**Problem to solve:**
Each line from the one that contains "fire. cbn -[analyzePhoneNumber]." through the end of the entries should be repeated exactly, with nothing added.

────────────────

Lemma fire_ok lib rand a a' :
  TimersOk lib a → fire lib rand a = Some a' → TimersOk lib a'.
Proof.
  intros [Hnd Hlt Hdb Hcur Hcb Hord Han Hlast] Hfire.
  unfold fire in Hfire.
  destruct (earliest (timers a)) as [e|] eqn:He; [|done].
  case_bool_decide as Hdue; [|done]. injection Hfire as <-.
  destruct (earliest_spec _ _ He) as [Hin Hmin].
  assert (Hdeb : ∀ e' n', e' ∈ filter (λ x, timerId x ≠ timerId e) (timers a) →
                 task e' = Debounce n' → timerId e = debounceTimer a → False).
  { intros e' n' [Hid He']%list_elem_of_filter Ht' Hide.
    destruct (Hcur e' n' He' Ht') as [_ ?]. congruence. }
  destruct (task e) as [n|k] eqn:Ht.
  - destruct (Hcur e n Hin Ht) as [-> Hid].
    unfold runTask. simpl.
    destruct (truthy (trim (phoneNumber a))) eqn:Hb.
    + rewrite analyzePhoneNumber_nonblank by done. simpl.
      constructor; simpl.
      * apply ids_distinct_snoc; [by apply ids_distinct_filter|].
        intros e' [_ He']%list_elem_of_filter. simpl.
        specialize (Hlt e' He'). lia.
      * intros e' [[_ He']%list_elem_of_filter | ->%list_elem_of_singleton]%elem_of_app.
        -- specialize (Hlt e' He'). lia.
        -- simpl. lia.
      * lia.
      * intros e' n' [He' | ->%list_elem_of_singleton]%elem_of_app Ht'; [|done].
        exfalso. eauto.
      * intros e' k' [[Hid' He']%list_elem_of_filter | ->%list_elem_of_singleton]%elem_of_app Ht'.
        -- by apply Hcb.
        -- simpl in *. injection Ht' as <-. split; [lia|]. split; [lia|]. eauto.
      * intros e' d k' n' _ [Hd | ->%list_elem_of_singleton]%elem_of_app _ Htd; [|done].
        exfalso. eauto.
      * intros _. eexists _, _.
        split; [apply elem_of_app; right; by apply list_elem_of_singleton|].
        reflexivity.
      * intros _ _. left. eexists _, _, _. split; [reflexivity|]. split; [reflexivity|].
        intros e' [Hid' He']%list_elem_of_filter. simpl.
        destruct (task e') as [n'|k'] eqn:Ht'.
        -- destruct (Hcur e' n' He' Ht') as [_ ?]. congruence.
        -- specialize (Hord e' e k' _ He' Hin Ht' Ht). lia.
    + rewrite analyzePhoneNumber_blank by done. simpl.
      constructor; simpl.
      * by apply ids_distinct_filter.
      * intros e' [_ He']%list_elem_of_filter. by apply Hlt.
      * done.
      * intros e' n' He' Ht'. exfalso. eauto.
      * intros e' k' [_ He']%list_elem_of_filter Ht'. by apply Hcb.
      * intros e' d k' n' _ Hd _ Htd. exfalso. eauto.
      * intros HA. destruct (Han HA) as (e' & k' & He' & Ht').
        exists e', k'. split; [|done]. apply list_elem_of_filter. split; [|done].
        destruct (Hcb e' k' He' Ht') as (? & _). congruence.
      * intros _ Hb'. congruence.
  - destruct (Hcb e k Hin Ht) as (Hne & _ & r & n & ->).
    simpl. rewrite timeoutCallback_verdict. simpl.
    constructor; simpl.
    + by apply ids_distinct_filter.
    + intros e' [_ He']%list_elem_of_filter. by apply Hlt.
    + done.
    + intros e' n' [_ He']%list_elem_of_filter Ht'. by apply (Hcur e').
    + intros e' k' [_ He']%list_elem_of_filter Ht'. by apply Hcb.
    + intros e' d k' n' [_ He']%list_elem_of_filter [_ Hd]%list_elem_of_filter.
      by apply Hord.
    + done.
    + intros Hno Hb.
      assert (Hno' : ∀ e' n', e' ∈ timers a → task e' ≠ Debounce n').
      { intros e' n' He'. destruct (decide (timerId e' = timerId e)) as [Heq|Hneq].
        - rewrite (ids_distinct_eq _ _ _ Hnd He' Hin Heq), Ht. done.
        - apply Hno. by apply list_elem_of_filter. }
      destruct (Hlast Hno' Hb) as [(l & e1 & r1 & Hl & Ht1 & Hl1) | (Hnil & _)];
        [|rewrite Hnil in Hin; by apply elem_of_nil in Hin].
      assert (He1 : e1 ∈ timers a)
        by (rewrite Hl; apply elem_of_app; right; by apply list_elem_of_singleton).
      destruct (decide (timerId e = timerId e1)) as [Heq|Hneq].
      * pose proof (ids_distinct_eq _ _ _ Hnd Hin He1 Heq) as ->.
        right. destruct l as [|x l].
        -- rewrite Hl. simpl. rewrite filter_cons, filter_nil.
           destruct (decide _) as [?|_]; [done|].
           split; [done|]. split; [done|]. exists r1.
           rewrite Ht in Ht1. injection Ht1 as Hk.
           pose proof (f_equal (λ f, phoneInfo (fst (f initialWorld))) Hk) as Hw.
           simpl in Hw. by rewrite !timeoutCallback_verdict in Hw.
        -- exfalso. assert (Hx : x ∈ x :: l) by by left.
           specialize (Hl1 x Hx).
           assert (x ∈ timers a) as Hxa
             by (rewrite Hl; apply elem_of_app; by left).
           specialize (Hmin x Hxa). lia.
      * left. exists (filter (λ x, timerId x ≠ timerId e) l), e1, r1.
        split; [|split; [done|]].
        -- rewrite Hl, filter_app, filter_cons, filter_nil.
           destruct (decide _) as [_|Hc]; [done|]. exfalso. by apply Hc.
        -- intros e' [_ He']%list_elem_of_filter. by apply Hl1.
Qed.

Lemma step_ok lib rand a ev a' :
  TimersOk lib a → step lib rand a ev = Some a' → TimersOk lib a'.
Proof.
  intros Hok. destruct ev as [v|d|]; simpl.
  - intros [= <-]. by apply setPhoneNumber_ok.
  - case_bool_decide; [|done]. intros [= <-]. by apply elapse_ok.
  - by apply fire_ok.
Qed.

(** Every state the component reaches from its first render keeps the
    timers in order. *)
Lemma exec_ok lib rand (evs : list Event) : ∀ a a',
  TimersOk lib a → exec lib rand a evs = Some a' → TimersOk lib a'.
Proof.
  induction evs as [|ev evs IH]; intros a a' Hok; simpl.
  - by intros [= <-].
  - destruct (step lib rand a ev) as [a1|] eqn:Hs; [|done].
    apply IH. by eapply step_ok.
Qed.

Lemma nonblank_not_nil (n : jsstring) : truthy (trim n) = true → n ≠ [].
Proof. by intros H ->. Qed.

Lemma exec_step lib rand a ev a' evs :
  step lib rand a ev = Some a' →
  exec lib rand a (ev :: evs) = exec lib rand a' evs.
Proof. intros H. simpl. by rewrite H. Qed.

(** A result can outlive its text.  The field is set to a non-blank
    text [n]; its analysis starts after 300 ms; the field is emptied
    less than 500 ms later; every timer then runs the moment it is due.
    The analysis of the empty text resets [phoneInfo] first, and the
    callback of [n], which nothing cancels, writes its result after it:
    in the end the field is empty, no timer is left, and the page shows
    the result of [n]. *)
Theorem cleared_field_shows_stale_result
    (lib : PhoneLib) (rand : nat → float) (n : jsstring) (d : Z) :
  truthy (trim n) = true →
  0 ≤ d < 500 →
  ∃ a,
    exec lib rand mounted
      [Change n; Elapse 300; Fire; Elapse d; Change []; Elapse 300; Fire;
       Elapse (500 - d); Fire] = Some a ∧
    phoneNumber a = [] ∧
    timers a = [] ∧
    renderLoading (world a) = [] ∧
    phoneInfo (world a) = resultOf lib (rand 2%nat) n initialWorld ∧
    renderResults (world a)
      = renderResults (fst (runAnalysis lib (rand 2%nat) n initialWorld)).
Proof.
  intros Hb Hd. pose proof (nonblank_not_nil n Hb) as Hn.
  set (cb := Callback (timeoutCallback lib (rand 2%nat) n)).
  set (w1 := mkWorld None true []).
  exists (mkApp [] (fst (timeoutCallback lib (rand 2%nat) n w1))
                (300 + d + 300 + (500 - d)) 4 [] 3).
  split.
  - rewrite (exec_step _ _ _ _ (mkApp n initialWorld 0 2 [mkEntry 1 300 (Debounce n)] 1)).
    2:{ cbn [step]. unfold setPhoneNumber. cbn [phoneNumber mounted].
        by rewrite bool_decide_eq_false_2. }
    rewrite (exec_step _ _ _ _ (mkApp n initialWorld 300 2 [mkEntry 1 300 (Debounce n)] 1))
      by reflexivity.
    rewrite (exec_step _ _ _ _ (mkApp n w1 300 3 [mkEntry 2 1100 cb] 1)).
    2:{ cbn [step]. unfold fire. cbn -[analyzePhoneNumber].
        by rewrite analyzePhoneNumber_nonblank. }
    rewrite (exec_step _ _ _ _ (mkApp n w1 (300 + d) 3 [mkEntry 2 1100 cb] 1)).
    2:{ cbn [step]. by rewrite bool_decide_eq_true_2 by lia. }
    rewrite (exec_step _ _ _ _
               (mkApp [] w1 (300 + d) 4
                  [mkEntry 2 1100 cb; mkEntry 3 (300 + d + 300) (Debounce [])] 3)).
    2:{ cbn [step]. unfold setPhoneNumber. cbn [phoneNumber].
        by rewrite bool_decide_eq_false_2. }
    rewrite (exec_step _ _ _ _
               (mkApp [] w1 (300 + d + 300) 4
                  [mkEntry 2 1100 cb; mkEntry 3 (300 + d + 300) (Debounce [])] 3))
      by reflexivity.
    rewrite (exec_step _ _ _ _ (mkApp [] w1 (300 + d + 300) 4 [mkEntry 2 1100 cb] 3)).
    2:{ cbn [step]. unfold fire. cbn [timers earliest due].
        rewrite (bool_decide_eq_true_2 (300 + d + 300 < 1100)) by lia.
        cbn [due now]. rewrite bool_decide_eq_true_2 by lia.
        reflexivity. }
    rewrite (exec_step _ _ _ _
               (mkApp [] w1 (300 + d + 300 + (500 - d)) 4 [mkEntry 2 1100 cb] 3)).
    2:{ cbn [step]. by rewrite bool_decide_eq_true_2 by lia. }
    rewrite (exec_step _ _ _ _
               (mkApp [] (fst (timeoutCallback lib (rand 2%nat) n w1))
                  (300 + d + 300 + (500 - d)) 4 [] 3)).
    2:{ cbn [step]. unfold fire. cbn [timers earliest due now].
        rewrite bool_decide_eq_true_2 by lia. reflexivity. }
    reflexivity.
  - cbn [phoneNumber timers world].
    rewrite timeoutCallback_verdict, resultOf_nonblank, runAnalysis_nonblank by done.
    done.
Qed.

────────────────

**Written answer:**
    2:{ cbn [step]. unfold fire. cbn -[analyzePhoneNumber].
        by rewrite analyzePhoneNumber_nonblank. }
    rewrite (exec_step _ _ _ _ (mkApp n w1 (300 + d) 3 [mkEntry 2 1100 cb] 1)).
    2:{ cbn [step]. by rewrite bool_decide_eq_true_2 by lia. }
    rewrite (exec_step _ _ _ _
               (mkApp [] w1 (300 + d) 4
                  [mkEntry 2 1100 cb; mkEntry 3 (300 + d + 300) (Debounce [])] 3)).
    2:{ cbn [step]. unfold setPhoneNumber. cbn [phoneNumber].
        by rewrite bool_decide_eq_false_2. }
    rewrite (exec_step _ _ _ _
               (mkApp [] w1 (300 + d + 300) 4
                  [mkEntry 2 1100 cb; mkEntry 3 (300 + d + 300) (Debounce [])] 3))
      by reflexivity.
    rewrite (exec_step _ _ _ _ (mkApp [] w1 (300 + d + 300) 4 [mkEntry 2 1100 cb] 3)).
    2:{ cbn [step]. unfold fire. cbn [timers earliest due].
        rewrite (bool_decide_eq_true_2 (300 + d + 300 < 1100)) by lia.
        cbn [due now]. rewrite bool_decide_eq_true_2 by lia.
        reflexivity. }
    rewrite (exec_step _ _ _ _
               (mkApp [] w1 (300 + d + 300 + (500 - d)) 4 [mkEntry 2 1100 cb] 3)).
    2:{ cbn [step]. by rewrite bool_decide_eq_true_2 by lia. }
    rewrite (exec_step _ _ _ _
               (mkApp [] (fst (timeoutCallback lib (rand 2%nat) n w1))
                  (300 + d + 300 + (500 - d)) 4 [] 3)).
    2:{ cbn [step]. unfold fire. cbn [timers earliest due now].
        rewrite bool_decide_eq_true_2 by lia. reflexivity. }
    reflexivity.
  - cbn [phoneNumber timers world].
    rewrite timeoutCallback_verdict, resultOf_nonblank, runAnalysis_nonblank by done.
    done.
Qed.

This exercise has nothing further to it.